### WHAT YOU SHOULD DO
Look below for the lines from the one with "bundle_bytes IntegrityValid)" to the one with "scanning_ok seen acc", and copy exactly those lines, both ends included.

[Saved data entries]
____

Record EvidenceSummaryV1 : Type := mkEvidenceSummaryV1 {
  es_schema_version : Z;
  es_event_id : EventId;
  es_latest_revision : Z;
  es_interface : InterfaceName;
  es_ifindex : Z;
  es_interface_generation : Z;
  es_current_state : DetectionState;
  es_alert_code : AlertCode;
  es_severity : AlertSeverity;
  es_opened_at_unix_ms : Z;
  es_last_transition_at_unix_ms : Z;
  es_closed_at_unix_ms : option Z;
  es_bundle_bytes : Z;
  es_integrity : EvidenceIntegrity;
}.

Record EvidenceDetailV1 : Type := mkEvidenceDetailV1 {
  ed_summary : EvidenceSummaryV1;
  ed_latest : IncidentRevisionV1;
}.

Definition detail_from_revision (revision : IncidentRevisionV1) (bundle_bytes : Z) : EvidenceDetailV1 :=
  mkEvidenceDetailV1
    (mkEvidenceSummaryV1 EVIDENCE_SCHEMA_VERSION (ir_event_id revision) (ir_revision revision)
       (ir_interface revision) (ir_interface_index revision) (ir_interface_generation revision)
       (ir_current_state revision) (ir_alert_code revision) (ir_severity revision)
       (ir_opened_at_unix_ms revision) (ir_occurred_at_unix_ms revision) (ir_closed_at_unix_ms revision)
       bundle_bytes IntegrityValid)
    revision.

(** ** The file system *)
Inductive EvidenceFileType : Type := FileType | DirectoryType | SymlinkType | OtherType.

#[export] Instance EvidenceFileType_eq_dec : EqDecision EvidenceFileType.
Proof. solve_decision. Defined.

Record EvidenceMetadata : Type := mkEvidenceMetadata {
  mt_file_type : EvidenceFileType;
  mt_mode : Z;
  mt_uid : Z;
  mt_length : Z;
}.

Inductive EvidenceIoStep : Type :=
| CreateEvent | CreateTemporary | WriteEvidence | WriteManifest | SyncTemporary | Publish | SyncEvent.

(** The error kinds that the store tells apart. *)
Inductive IoErrorKind : Type := NotFoundKind | AlreadyExistsKind | OtherKind.

(** A path below the root of the store, which is the empty list. *)
Notation path := (list string).

Definition file_name (p : path) : string := default ""%string (last p).

Record FilesystemSpace : Type := mkFilesystemSpace {
  fs_total_bytes : Z;
  fs_available_bytes : Z;
}.
Lemma scan_event_ok `{!EvidenceListing W} w seen acc p w' acc' :
  scanning_ok seen acc → (real_name (file_name p) = true → file_name p ∉ seen) →
  scan_event geteuid w acc p = (w', Ok acc') → scanning_ok (file_name p :: seen) acc'.
Proof.
  destruct acc as [[index health] events]. intros (Hv & Ha & Ht & Hb & Hs & Hseen) Hnew.
  assert (∀ id, is_Some (index !! id) → EventId_to_string id ∈ file_name p :: seen) as Hseen' by (intros; right; auto).
  unfold scan_event. destruct (EventId_from_str (file_name p)) as [id|] eqn:Hid; [|by intros [= <- <-]].
  pose proof Hid as [_ Hname]%event_id_to_from.
  destruct (_ || _) eqn:Hc; [by intros [= <- <-]|]. boolify. unfold and_then.
  destruct (recover_event geteuid w id p health) as [w1 [[detail health']|]] eqn:Hr; [|done].
  apply recover_event_ok in Hr as (Hth & Hah & Hd). rewrite <-Hah in Ha. destruct detail as [d|]; intros [= <- <-].
  - destruct (Hd d eq_refl) as (Hform & Hidd & Hbound & Hrev).
    assert (index !! id = None) as Hnone.
    { apply eq_None_not_Some. intros Hin. apply Hseen in Hin. rewrite Hname in Hin. apply Hnew; [|done].
      unfold real_name. rewrite bool_decide_eq_false_2; [done|]. intros He. rewrite He in Hid. done. }
    pose proof (total_of_nonneg _ Hv).
    assert (EVIDENCE_MAX_EVENTS * EVENT_BOUND < U64_MAX) by done. unfold scanning_ok, EVENT_BOUND, EVIDENCE_MAX_EVENTS, EVIDENCE_MAX_REVISIONS_PER_EVENT, EVIDENCE_MAX_EVENT_BYTES in *.
    rewrite total_of_insert_new by done. cbn [with_usage sh_total_bytes].
    split_and!; [|done|unfold saturating_add; change (es_bundle_bytes (ed_summary d)) with (bundle d); lia|lia| |lia|].
    + intros i x. destruct (decide (i = id)) as [->|]; [|rewrite lookup_insert_ne by done; apply Hv].
      rewrite lookup_insert_eq. intros [= <-]. split_and!; done || lia.
    + rewrite map_size_insert_None by done. lia.
    + intros i. destruct (decide (i = id)) as [->|]; [rewrite Hname; left|]. rewrite lookup_insert_ne by done. apply Hseen'.
  - unfold scanning_ok, EVENT_BOUND, EVIDENCE_MAX_EVENTS, EVIDENCE_MAX_REVISIONS_PER_EVENT, EVIDENCE_MAX_EVENT_BYTES in *. pose proof (total_of_nonneg _ Hv). rewrite <-Hth in Ht.
    split_and!; try done; try lia.
Qed.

____

### SOLUTION FOR THIS EXERCISE
       bundle_bytes IntegrityValid)
    revision.

(** ** The file system *)
Inductive EvidenceFileType : Type := FileType | DirectoryType | SymlinkType | OtherType.

#[export] Instance EvidenceFileType_eq_dec : EqDecision EvidenceFileType.
Proof. solve_decision. Defined.

Record EvidenceMetadata : Type := mkEvidenceMetadata {
  mt_file_type : EvidenceFileType;
  mt_mode : Z;
  mt_uid : Z;
  mt_length : Z;
}.

Inductive EvidenceIoStep : Type :=
| CreateEvent | CreateTemporary | WriteEvidence | WriteManifest | SyncTemporary | Publish | SyncEvent.

(** The error kinds that the store tells apart. *)
Inductive IoErrorKind : Type := NotFoundKind | AlreadyExistsKind | OtherKind.

(** A path below the root of the store, which is the empty list. *)
Notation path := (list string).

Definition file_name (p : path) : string := default ""%string (last p).

Record FilesystemSpace : Type := mkFilesystemSpace {
  fs_total_bytes : Z;
  fs_available_bytes : Z;
}.
Lemma scan_event_ok `{!EvidenceListing W} w seen acc p w' acc' :
  scanning_ok seen acc → (real_name (file_name p) = true → file_name p ∉ seen) →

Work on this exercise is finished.